EXERCISE DIRECTIONS – Lines from the top of the listing down to the one with "JObj spec =>", inclusive, are to be copied exactly.

RECORDS –
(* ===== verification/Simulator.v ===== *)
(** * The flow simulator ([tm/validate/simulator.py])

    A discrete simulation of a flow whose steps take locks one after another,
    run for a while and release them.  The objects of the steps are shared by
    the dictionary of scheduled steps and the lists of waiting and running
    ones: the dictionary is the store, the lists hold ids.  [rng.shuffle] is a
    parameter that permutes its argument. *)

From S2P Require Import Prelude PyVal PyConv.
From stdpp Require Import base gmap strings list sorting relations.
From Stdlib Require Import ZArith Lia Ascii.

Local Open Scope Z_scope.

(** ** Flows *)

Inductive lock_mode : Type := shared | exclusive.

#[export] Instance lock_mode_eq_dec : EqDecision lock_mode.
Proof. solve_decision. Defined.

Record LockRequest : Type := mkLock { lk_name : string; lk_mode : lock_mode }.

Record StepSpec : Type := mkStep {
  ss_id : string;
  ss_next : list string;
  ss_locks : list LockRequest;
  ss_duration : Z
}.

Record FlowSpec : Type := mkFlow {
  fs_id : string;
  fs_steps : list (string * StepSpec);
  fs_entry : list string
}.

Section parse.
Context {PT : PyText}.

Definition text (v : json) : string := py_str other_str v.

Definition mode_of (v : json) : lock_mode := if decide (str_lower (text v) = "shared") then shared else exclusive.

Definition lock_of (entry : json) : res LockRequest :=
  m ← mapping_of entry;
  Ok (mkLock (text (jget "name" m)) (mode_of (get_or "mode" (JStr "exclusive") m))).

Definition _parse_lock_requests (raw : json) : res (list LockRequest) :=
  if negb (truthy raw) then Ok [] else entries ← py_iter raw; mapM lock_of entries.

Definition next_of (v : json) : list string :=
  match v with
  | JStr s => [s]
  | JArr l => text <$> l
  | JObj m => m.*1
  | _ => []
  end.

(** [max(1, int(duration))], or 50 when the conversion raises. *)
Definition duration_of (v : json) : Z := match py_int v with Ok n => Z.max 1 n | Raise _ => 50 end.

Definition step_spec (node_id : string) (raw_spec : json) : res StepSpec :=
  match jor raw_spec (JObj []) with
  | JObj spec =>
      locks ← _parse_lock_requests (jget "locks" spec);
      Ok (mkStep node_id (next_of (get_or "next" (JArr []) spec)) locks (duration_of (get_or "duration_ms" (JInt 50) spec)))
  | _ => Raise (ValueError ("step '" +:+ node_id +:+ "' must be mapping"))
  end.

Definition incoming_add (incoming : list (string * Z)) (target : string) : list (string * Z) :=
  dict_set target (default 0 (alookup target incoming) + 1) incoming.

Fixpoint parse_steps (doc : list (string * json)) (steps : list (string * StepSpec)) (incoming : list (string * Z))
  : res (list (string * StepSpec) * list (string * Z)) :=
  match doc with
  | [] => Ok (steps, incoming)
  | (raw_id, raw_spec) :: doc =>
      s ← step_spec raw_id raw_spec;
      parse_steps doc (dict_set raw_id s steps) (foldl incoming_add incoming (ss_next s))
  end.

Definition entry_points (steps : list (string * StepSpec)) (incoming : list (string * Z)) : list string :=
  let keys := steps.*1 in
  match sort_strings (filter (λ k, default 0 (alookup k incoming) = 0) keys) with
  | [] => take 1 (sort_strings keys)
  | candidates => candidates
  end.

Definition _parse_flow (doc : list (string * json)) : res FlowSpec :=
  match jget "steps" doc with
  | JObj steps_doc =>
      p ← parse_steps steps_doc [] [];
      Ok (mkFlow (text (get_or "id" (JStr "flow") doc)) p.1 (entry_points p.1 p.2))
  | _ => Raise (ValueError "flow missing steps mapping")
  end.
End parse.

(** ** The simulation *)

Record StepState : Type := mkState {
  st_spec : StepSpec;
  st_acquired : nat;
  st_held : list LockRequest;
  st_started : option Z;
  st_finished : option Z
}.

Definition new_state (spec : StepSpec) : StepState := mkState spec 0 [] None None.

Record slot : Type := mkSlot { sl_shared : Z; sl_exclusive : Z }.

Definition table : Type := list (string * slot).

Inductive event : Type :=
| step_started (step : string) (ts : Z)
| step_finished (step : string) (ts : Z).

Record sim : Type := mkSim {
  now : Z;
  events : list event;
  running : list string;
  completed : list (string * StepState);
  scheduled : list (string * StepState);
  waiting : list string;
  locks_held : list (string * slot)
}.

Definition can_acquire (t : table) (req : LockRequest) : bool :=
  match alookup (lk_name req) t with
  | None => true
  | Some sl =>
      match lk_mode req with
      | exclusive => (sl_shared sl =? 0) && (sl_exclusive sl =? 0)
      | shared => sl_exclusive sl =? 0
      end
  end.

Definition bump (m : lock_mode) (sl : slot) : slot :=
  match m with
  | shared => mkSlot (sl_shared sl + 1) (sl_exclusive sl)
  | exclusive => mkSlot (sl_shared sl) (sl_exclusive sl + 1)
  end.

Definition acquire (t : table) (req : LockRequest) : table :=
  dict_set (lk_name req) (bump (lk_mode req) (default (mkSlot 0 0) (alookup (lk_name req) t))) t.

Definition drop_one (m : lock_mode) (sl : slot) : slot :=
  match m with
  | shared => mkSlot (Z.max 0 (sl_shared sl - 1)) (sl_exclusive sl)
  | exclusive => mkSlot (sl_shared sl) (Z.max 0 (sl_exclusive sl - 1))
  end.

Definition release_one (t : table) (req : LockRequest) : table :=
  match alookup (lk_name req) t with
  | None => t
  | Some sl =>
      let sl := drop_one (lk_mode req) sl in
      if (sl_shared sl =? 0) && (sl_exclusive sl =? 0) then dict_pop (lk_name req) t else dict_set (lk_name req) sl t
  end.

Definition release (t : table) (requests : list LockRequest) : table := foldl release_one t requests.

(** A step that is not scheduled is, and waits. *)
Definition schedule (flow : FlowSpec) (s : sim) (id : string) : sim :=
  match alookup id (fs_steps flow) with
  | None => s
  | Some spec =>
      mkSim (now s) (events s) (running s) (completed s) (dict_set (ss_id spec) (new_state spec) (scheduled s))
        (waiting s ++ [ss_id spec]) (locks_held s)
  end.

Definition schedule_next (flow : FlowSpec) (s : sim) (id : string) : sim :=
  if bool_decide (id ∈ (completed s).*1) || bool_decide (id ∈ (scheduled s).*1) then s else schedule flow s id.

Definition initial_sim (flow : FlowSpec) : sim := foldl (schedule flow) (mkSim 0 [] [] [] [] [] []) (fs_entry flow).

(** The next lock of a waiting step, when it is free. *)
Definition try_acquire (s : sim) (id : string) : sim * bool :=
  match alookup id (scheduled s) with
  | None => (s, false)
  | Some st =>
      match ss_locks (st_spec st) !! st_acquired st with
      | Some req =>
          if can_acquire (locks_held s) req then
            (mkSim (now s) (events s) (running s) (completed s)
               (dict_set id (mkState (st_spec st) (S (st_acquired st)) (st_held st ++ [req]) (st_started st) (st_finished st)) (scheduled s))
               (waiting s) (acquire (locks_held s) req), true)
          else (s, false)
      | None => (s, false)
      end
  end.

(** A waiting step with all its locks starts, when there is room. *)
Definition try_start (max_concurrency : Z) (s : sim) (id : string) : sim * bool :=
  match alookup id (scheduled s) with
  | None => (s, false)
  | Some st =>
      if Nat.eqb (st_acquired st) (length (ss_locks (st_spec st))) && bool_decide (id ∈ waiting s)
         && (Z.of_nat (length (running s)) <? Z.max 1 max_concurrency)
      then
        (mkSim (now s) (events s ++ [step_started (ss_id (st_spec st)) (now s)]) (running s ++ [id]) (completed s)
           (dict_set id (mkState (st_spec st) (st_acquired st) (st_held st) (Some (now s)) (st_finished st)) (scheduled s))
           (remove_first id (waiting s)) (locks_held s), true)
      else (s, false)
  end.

RESPONSE –
(* ===== verification/Simulator.v ===== *)
(** * The flow simulator ([tm/validate/simulator.py])

    A discrete simulation of a flow whose steps take locks one after another,
    run for a while and release them.  The objects of the steps are shared by
    the dictionary of scheduled steps and the lists of waiting and running
    ones: the dictionary is the store, the lists hold ids.  [rng.shuffle] is a
    parameter that permutes its argument. *)

From S2P Require Import Prelude PyVal PyConv.
From stdpp Require Import base gmap strings list sorting relations.
From Stdlib Require Import ZArith Lia Ascii.

Local Open Scope Z_scope.

(** ** Flows *)

Inductive lock_mode : Type := shared | exclusive.

#[export] Instance lock_mode_eq_dec : EqDecision lock_mode.
Proof. solve_decision. Defined.

Record LockRequest : Type := mkLock { lk_name : string; lk_mode : lock_mode }.

Record StepSpec : Type := mkStep {
  ss_id : string;
  ss_next : list string;
  ss_locks : list LockRequest;
  ss_duration : Z
}.

Record FlowSpec : Type := mkFlow {
  fs_id : string;
  fs_steps : list (string * StepSpec);
  fs_entry : list string
}.

Section parse.
Context {PT : PyText}.

Definition text (v : json) : string := py_str other_str v.

Definition mode_of (v : json) : lock_mode := if decide (str_lower (text v) = "shared") then shared else exclusive.

Definition lock_of (entry : json) : res LockRequest :=
  m ← mapping_of entry;
  Ok (mkLock (text (jget "name" m)) (mode_of (get_or "mode" (JStr "exclusive") m))).

Definition _parse_lock_requests (raw : json) : res (list LockRequest) :=
  if negb (truthy raw) then Ok [] else entries ← py_iter raw; mapM lock_of entries.

Definition next_of (v : json) : list string :=
  match v with
  | JStr s => [s]
  | JArr l => text <$> l
  | JObj m => m.*1
  | _ => []
  end.

(** [max(1, int(duration))], or 50 when the conversion raises. *)
Definition duration_of (v : json) : Z := match py_int v with Ok n => Z.max 1 n | Raise _ => 50 end.

Definition step_spec (node_id : string) (raw_spec : json) : res StepSpec :=
  match jor raw_spec (JObj []) with
  | JObj spec =>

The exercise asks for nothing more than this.